Every year my buddy Ben and I talk football when the Super Bowl is long since over. We talk about the schedule ahead, the free agent market, the draft, and all things NFL that revolve around our teams. One thing we always kid with one another about is the amazingly ridiculous things that must be said inside the front offices of teams, in meetings between coaches, GM’s, and owners. We often take haphazard guesses at such conversations. Here is one such conversation Between Tom Coughlin and Jim Mora from the New York Giants organization.
Note: Any and all of the below conversation is fictional. Any correlation between this conversation and real life events is circumstantial and hilarious.
John Mora (JM) – Hey Tom, really rough season.
Tom Coughlin (TC) – Rough doesn’t cover it. This season made sandpaper look like toilet-paper.
JM – I’m under the impression that you know that I was this close (holds up fingers close together) to firing absolutely everyone.
TC – I know sir. All the staff and management were aware that we are still on the hot seat.
JM – No I mean everyone! The coaches, the players, the ball boys, even the concession stand people. The whole lot!
TC – We have some promising players on this team sir. This team can still compete.
JM – I didn’t fire anyone, did I?
TC – Not anyone of note.
JM – Then this topic is closed. But I have to ask Tom, how many years do you have left. You’re a grandfather, you’ve won two super bowls, I have to know that you still want to do this job. If not, perhaps you can help me find a suitable replacement.

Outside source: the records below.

(* ===== verification/PyJson.v ===== *)
(** Values as [json] decodes them, and the two texts of a value the source prints in its
    messages.  An object lists each of its keys once, in the order written. *)

From S2P Require Import Prelude PyFloat PyText.

Inductive Json :=
  | JNull
  | JBool (b : bool)
  | JInt (z : Z)
  | JFloat (x : float)
  | JStr (s : string)
  | JArr (items : list Json)
  | JObj (items : list (string * Json)).

(** [repr(value)], which only error messages show. *)
Class PyRepr := { py_repr : Json -> string }.
Definition plain_repr : PyRepr := {| py_repr _ := "value" |}.

Definition dquote : string := String (Ascii.ascii_of_nat 34) "".

(** ** Conversions

    [str] of a value that is not a string, and [float] of a text ([None] where it raises
    [ValueError]), are the language's; no theorem depends on what they return. *)
Class PyConv := { py_str : Json -> string }.
Definition plain_conv : PyConv := {| py_str _ := "value" |}.

Class PyFloatParse := { float_of_str : string -> option float }.
Definition no_float_text : PyFloatParse := {| float_of_str _ := None |}.

(** [bool(value)] *)
Definition truthy (v : Json) : bool :=
  match v with
  | JNull => false
  | JBool b => b
  | JInt z => negb (z =? 0)%Z
  | JFloat x => negb (feq x f0)
  | JStr s => negb (String.eqb s "")
  | JArr l => negb (Nat.eqb (length l) 0)
  | JObj d => negb (Nat.eqb (length d) 0)
  end.

(** [body.get(key) or default] *)
Definition get_or (d : list (string * Json)) (key : string) (default : Json) : Json :=
  match dict_get d key with Some v => if truthy v then v else default | None => default end.

Section Conversions.
Context `{PyConv} `{PyFloatParse}.

(** [str(value)] *)
Definition json_str (v : Json) : string := match v with JStr s => s | _ => py_str v end.

(** [float(value)] *)
Definition json_float (v : Json) : result float :=
  match v with
  | JFloat x => Ok x
  | JInt z => if isfinite (float_of_Z z) then Ok (float_of_Z z) else Raise OverflowError
  | JBool b => Ok (if b then f1 else f0)
  | JStr s => match float_of_str s with
              | Some x => Ok x
              | None => Raise (ValueError "could not convert string to float")
              end
  | JNull | JArr _ | JObj _ =>
      Raise (TypeError "float() argument must be a string or a real number")
  end.

(** [int(value)] *)
Definition json_int (v : Json) : result Z :=
  match v with
  | JInt z => Ok z
  | JBool b => Ok (if b then 1 else 0)%Z
  | JFloat x => match float_trunc x with
                | Some z => Ok z
                | None => if is_nan x then Raise (ValueError "cannot convert float NaN to integer")
                          else Raise OverflowError
                end
  | JStr s => match py_int s with
              | Some z => Ok z
              | None => Raise (ValueError "invalid literal for int() with base 10")
              end
  | JNull | JArr _ | JObj _ =>
      Raise (TypeError "int() argument must be a string, a bytes-like object or a real number")
  end.

(** [float(value)] with [except (TypeError, ValueError)]. *)
Definition float_or {A} (v : Json) (convert : float -> A) (default : A) : result A :=
  match json_float v with
  | Ok x => Ok (convert x)
  | Raise (TypeError _) | Raise (ValueError _) => Ok default
  | Raise e => Raise e
  end.
End Conversions.

(** [check_record_format] of [src/zicato/epoch/_storage.py]: the stamp must be the
    supported integer. *)
Definition RECORD_FORMAT_VERSION : Z := 1.

Definition RecordFormatError (name : string) : exn :=
  RecordError (name +:+ ": unsupported format_version").

Definition check_record_format (body : list (string * Json)) (name : string)
    (expected_version : Z) : result unit :=
  match dict_get body "format_version" with
  | Some (JInt v) => if (v =? expected_version)%Z then Ok tt else Raise (RecordFormatError name)
  | _ => Raise (RecordFormatError name)
  end.
(* ===== verification/CoreTypes.v ===== *)
(** The value types of [src/zicato/core] the tournament layers share:
    decisions, confirmation states, measurement draws, experiments, and the part
    of the scoring weights the promote gate reads. *)

From S2P Require Import Prelude PyFloat PyJson.

(** ** Tournament decisions ([core/tournament.py]) *)

Inductive TournamentDecision := PROMOTED | REJECTED | DEFERRED.
Inductive ConfirmationStatus := DISABLED | SATISFIED | FAILED | INCOMPLETE.
Inductive Side := PARENT | CHILD.

#[export] Instance TournamentDecision_eq_dec : EqDecision TournamentDecision.
Proof. solve_decision. Defined.
#[export] Instance ConfirmationStatus_eq_dec : EqDecision ConfirmationStatus.
Proof. solve_decision. Defined.

(** The lowercase wire token each member of the string enum equals. *)
Definition decision_token (d : TournamentDecision) : string :=
  match d with PROMOTED => "promoted" | REJECTED => "rejected" | DEFERRED => "deferred" end.

(** [TournamentDecision(value)], which raises on an unknown token. *)
Definition decision_of_token (s : string) : result TournamentDecision :=
  if String.eqb s "promoted" then Ok PROMOTED
  else if String.eqb s "rejected" then Ok REJECTED
  else if String.eqb s "deferred" then Ok DEFERRED
  else Raise (ValueError (s +:+ " is not a valid TournamentDecision")).

Definition promoted (d : TournamentDecision) : bool :=
  match d with PROMOTED => true | _ => false end.

Record MatchOutcome := {
  mo_match_id : string;
  mo_opponent : string;
  mo_won : bool;
  mo_delta_scalar : float;
}.

(** ** Measurements ([core/measurement.py]) *)

Inductive MeasurementPurpose :=
  | TOURNAMENT | CALIBRATION | PREFLIGHT | SCREEN | CONFIRMATION | REFLECTION | ADMISSION.

#[export] Instance MeasurementPurpose_eq_dec : EqDecision MeasurementPurpose.
Proof. solve_decision. Defined.

Definition purpose_token (p : MeasurementPurpose) : string :=
  match p with
  | TOURNAMENT => "tournament"
  | CALIBRATION => "calibration"
  | PREFLIGHT => "contract_preflight"
  | SCREEN => "candidate_screen"
  | CONFIRMATION => "evidence_confirmation"
  | REFLECTION => "board_reflection"
  | ADMISSION => "eval_synthesis_admission"
  end.

Record MeasurementDraw := {
  purpose : MeasurementPurpose;
  draw : nat;
  base_seed : option Z;
}.

#[export] Instance MeasurementDraw_eq_dec : EqDecision MeasurementDraw.
Proof. solve_decision. Defined.

(** [MeasurementDraw(...)] with the checks of [__post_init__] on its [draw]. *)
Definition make_draw (p : MeasurementPurpose) (d : Z) (seed : option Z) : result MeasurementDraw :=
  ensure (0 <=? d)%Z orelse ValueError "measurement draw must be a nonnegative integer";
  Ok {| purpose := p; draw := Z.to_nat d; base_seed := seed |}.

Definition own_code (d : MeasurementDraw) : bool :=
  negb (bool_decide (purpose d = PREFLIGHT) || bool_decide (purpose d = SCREEN)).

Definition cell_evidence (d : MeasurementDraw) : bool :=
  bool_decide (purpose d = TOURNAMENT) || bool_decide (purpose d = CONFIRMATION).

Definition offset (d : MeasurementDraw) (count : nat) : MeasurementDraw :=
  {| purpose := purpose d; draw := draw d + count; base_seed := base_seed d |}.

Definition TOURNAMENT_DRAW : MeasurementDraw :=
  {| purpose := TOURNAMENT; draw := 0; base_seed := None |}.

(** A recorded seed, an explicit absence of one, or no provenance at all. *)
Inductive BaseSeed := UNKNOWN_SEED | Seed (s : option Z).

Definition seed_qualifier (s : BaseSeed) : string :=
  match s with
  | UNKNOWN_SEED => ""
  | Seed None => "seed-none"
  | Seed (Some n) => "seed-" +:+ pretty n
  end.

Definition validate_measurement_count (count : Z) (allow_empty : bool) : result unit :=
  let minimum := if allow_empty then 0%Z else 1%Z in
  ensure (minimum <=? count)%Z
    orelse ValueError ("measurement draw count must be an integer >= " +:+ pretty minimum
                       +:+ ", got " +:+ pretty count);
  Ok tt.

(** [recorded_measurement]: the record must name the purpose and draw its path
    selects. *)
Definition recorded_measurement (expected : MeasurementDraw) (m : option MeasurementDraw)
    : result MeasurementDraw :=
  match m with
  | Some m =>
      if bool_decide (purpose m = purpose expected) && bool_decide (draw m = draw expected)
      then Ok m
      else Raise (ValueError "recorded measurement conflicts with the selected purpose and draw")
  | None =>
      Raise (ValueError "recorded measurement conflicts with the selected purpose and draw")
  end.

(** ** Experiments ([core/experiment.py]) *)

Inductive MovementDirection :=
  | decrease | increase | neutral | decrease_or_neutral | increase_or_neutral.
Inductive MovementMagnitude := small | medium | large.

Record ExpectedMetricMovement := {
  emm_metric_name : string;
  emm_direction : MovementDirection;
  emm_magnitude : MovementMagnitude;
}.

Record HypothesisSpec := {
  core_idea : string;
  modulating : list string;
  why : string;
  expected_pass_rate_delta : string;
  risks : string;
  expected_metric_movements : list ExpectedMetricMovement;
}.

(** ** Patches ([core/mutation.py]) *)

Inductive PatchOpKind := op_replace | op_set_numeric | op_set_enum.

(** An [int | float] payload keeps its Python type. *)
Inductive Numeric := num_int (z : Z) | num_float (x : float).

Record Patch := {
  patch_id : string;
  mutation_id : string;
  patch_op : PatchOpKind;
  new_content : option string;
  new_numeric : option Numeric;
  new_enum : option string;
  rationale : string;
}.

Record MetricMovementActual := {
  mma_metric_name : string;
  from_value : float;
  to_value : float;
  hypothesis_match : bool;
  mma_note : string;
}.

(** The [holdout] and [evidence] blocks are JSON objects nobody looks into. *)
Record OutcomeRecord := {
  ran_at : string;
  pass_rate_delta : float;
  drift_loss_delta : float;
  scalar_score_delta : float;
  tournament_decision : option TournamentDecision;
  rejection_reason : string;
  metric_movements : list MetricMovementActual;
  outcome_structure : string;
  final_rank : option Z;
  eliminated_in_round : option Z;
  match_record : list MatchOutcome;
  champion_eval_mode : string;
  outcome_holdout : option (list (string * Json));
  train_loss : option float;
  holdout_loss : option float;
  generalization_gap : option float;
  operator_override : bool;
  operator_override_reason : string;
  outcome_evidence : option (list (string * Json));
}.

Record Experiment := {
  experiment_id : string;
  exp_epoch_id : string;
  exp_generation_id : string;
  parent_generation_id : option string;
  proposed_at : string;
  hypothesis : HypothesisSpec;
  patches : list Patch;
  exp_outcome : option OutcomeRecord;
  round_index : Z;
  recombined_from : list string;
}.

(** ** Scoring weights ([core/scoring_config.py])

    The evaluation contract's fields that the gate, the scoring and the holdout
    governance read; those of its [experimental] block are inlined. *)

Inductive PassRateMonotonicityScope := per_entry_scope | aggregate_scope.

Record LadderConfig := {
  ladder_enabled : bool;
  ladder_threshold : option float;
  ladder_budget : Z;
}.

Record OverfittingConfig := {
  overfitting_enabled : bool;
  holdout_fraction : float;
  min_board_size_for_split : Z;
  ladder : LadderConfig;
  rotate_holdout : bool;
}.

(** The names a contract may pin its telemetry to. *)
Definition DIALECT_GOLDFIVE : string := "goldfive".
Definition DIALECT_ADK_EVENTS : string := "adk_events".
Definition DIALECT_TRANSCRIPT : string := "transcript".

(** A transform: its [op] and its parameters. *)
Definition TransformSpec : Type := list (string * Json).

Record ScoringWeights := {
  pass_weight : float;
  severity_weights : list (string * float);
  per_kind_weights : list (string * float);
  per_judge_weights : list (string * float);
  default_judge_weight : float;
  plan_revision_weight : float;
  task_failure_weight : float;
  not_completed_weight : float;
  promote_margin : float;
  holdout_margin : option float;
  holdout_entry_regression_budget : Z;
  pass_rate_monotonicity : bool;
  pass_rate_monotonicity_scope : PassRateMonotonicityScope;
  regression_gate_enabled : bool;
  namespace_weights : list (string * float);
  namespace_monotonicity : list (string * bool);
  overfitting : OverfittingConfig;
  diff_complexity_weight : float;
  diff_complexity_ceiling : float;
  pass_transform : option TransformSpec;
  drift_kind_aggregation : list (string * TransformSpec);
  drift_reducer : string;
  scalar_fn : string;
  block_on_containment_violation : bool;
  block_on_gate_contradiction : bool;
  telemetry_dialect : string;
}.

Definition default_ladder : LadderConfig :=
  {| ladder_enabled := true; ladder_threshold := None; ladder_budget := 16 |}.

Definition default_overfitting : OverfittingConfig := {|
  overfitting_enabled := true; holdout_fraction := 0.3%float; min_board_size_for_split := 6;
  ladder := default_ladder; rotate_holdout := true |}.

(** [ScoringWeights()] *)
Definition default_weights : ScoringWeights := {|
  pass_weight := f1;
  severity_weights := [("info", 1%float); ("warning", 3%float); ("critical", 10%float)];
  per_kind_weights := []; per_judge_weights := []; default_judge_weight := f1;
  plan_revision_weight := 0.5%float; task_failure_weight := 10%float;
  not_completed_weight := 50%float; promote_margin := 0.01%float; holdout_margin := None;
  holdout_entry_regression_budget := 0; pass_rate_monotonicity := true;
  pass_rate_monotonicity_scope := per_entry_scope; regression_gate_enabled := false;
  namespace_weights :=
    [("drift:", 1%float); ("judge:", 1%float); ("failure:", 1%float); ("runtime:", 0%float);
     ("cost:", 0.001%float); ("latency:", 0.0001%float); ("rubric:", (-1)%float);
     ("output:", 0%float); ("schema:", 5%float)];
  namespace_monotonicity := [("drift:", false); ("rubric:", true); ("schema:", true)];
  overfitting := default_overfitting; diff_complexity_weight := f0;
  diff_complexity_ceiling := f0; pass_transform := None; drift_kind_aggregation := [];
  drift_reducer := ""; scalar_fn := ""; block_on_containment_violation := false;
  block_on_gate_contradiction := false; telemetry_dialect := DIALECT_GOLDFIVE |}.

TC – I’ve asked myself the same question. To be honest I still love what I do, and I want to keep doing it for the foreseeable future. But when I do decide to retire, I’d push you towards a player who has had a great deal of success in this league. A player who has played the quarterback position with poise. A player who sports Manning across his shoulders each Sunday.
JM – Do you really think Eli is head coaching material?
TC – Eli?! I was talking about Peyton Manning! Eli sucks! He can’t make long distance calls, let alone play calls.
JM – So you’re saying you wouldn’t want to involve Eli in any of the front office activities once he’s done with football.
TC – I’m saying I’d rather have Archie Manning, Mahaley Manning, or Tatum Channing involved in the front office than Eli.
JM – That is saying something!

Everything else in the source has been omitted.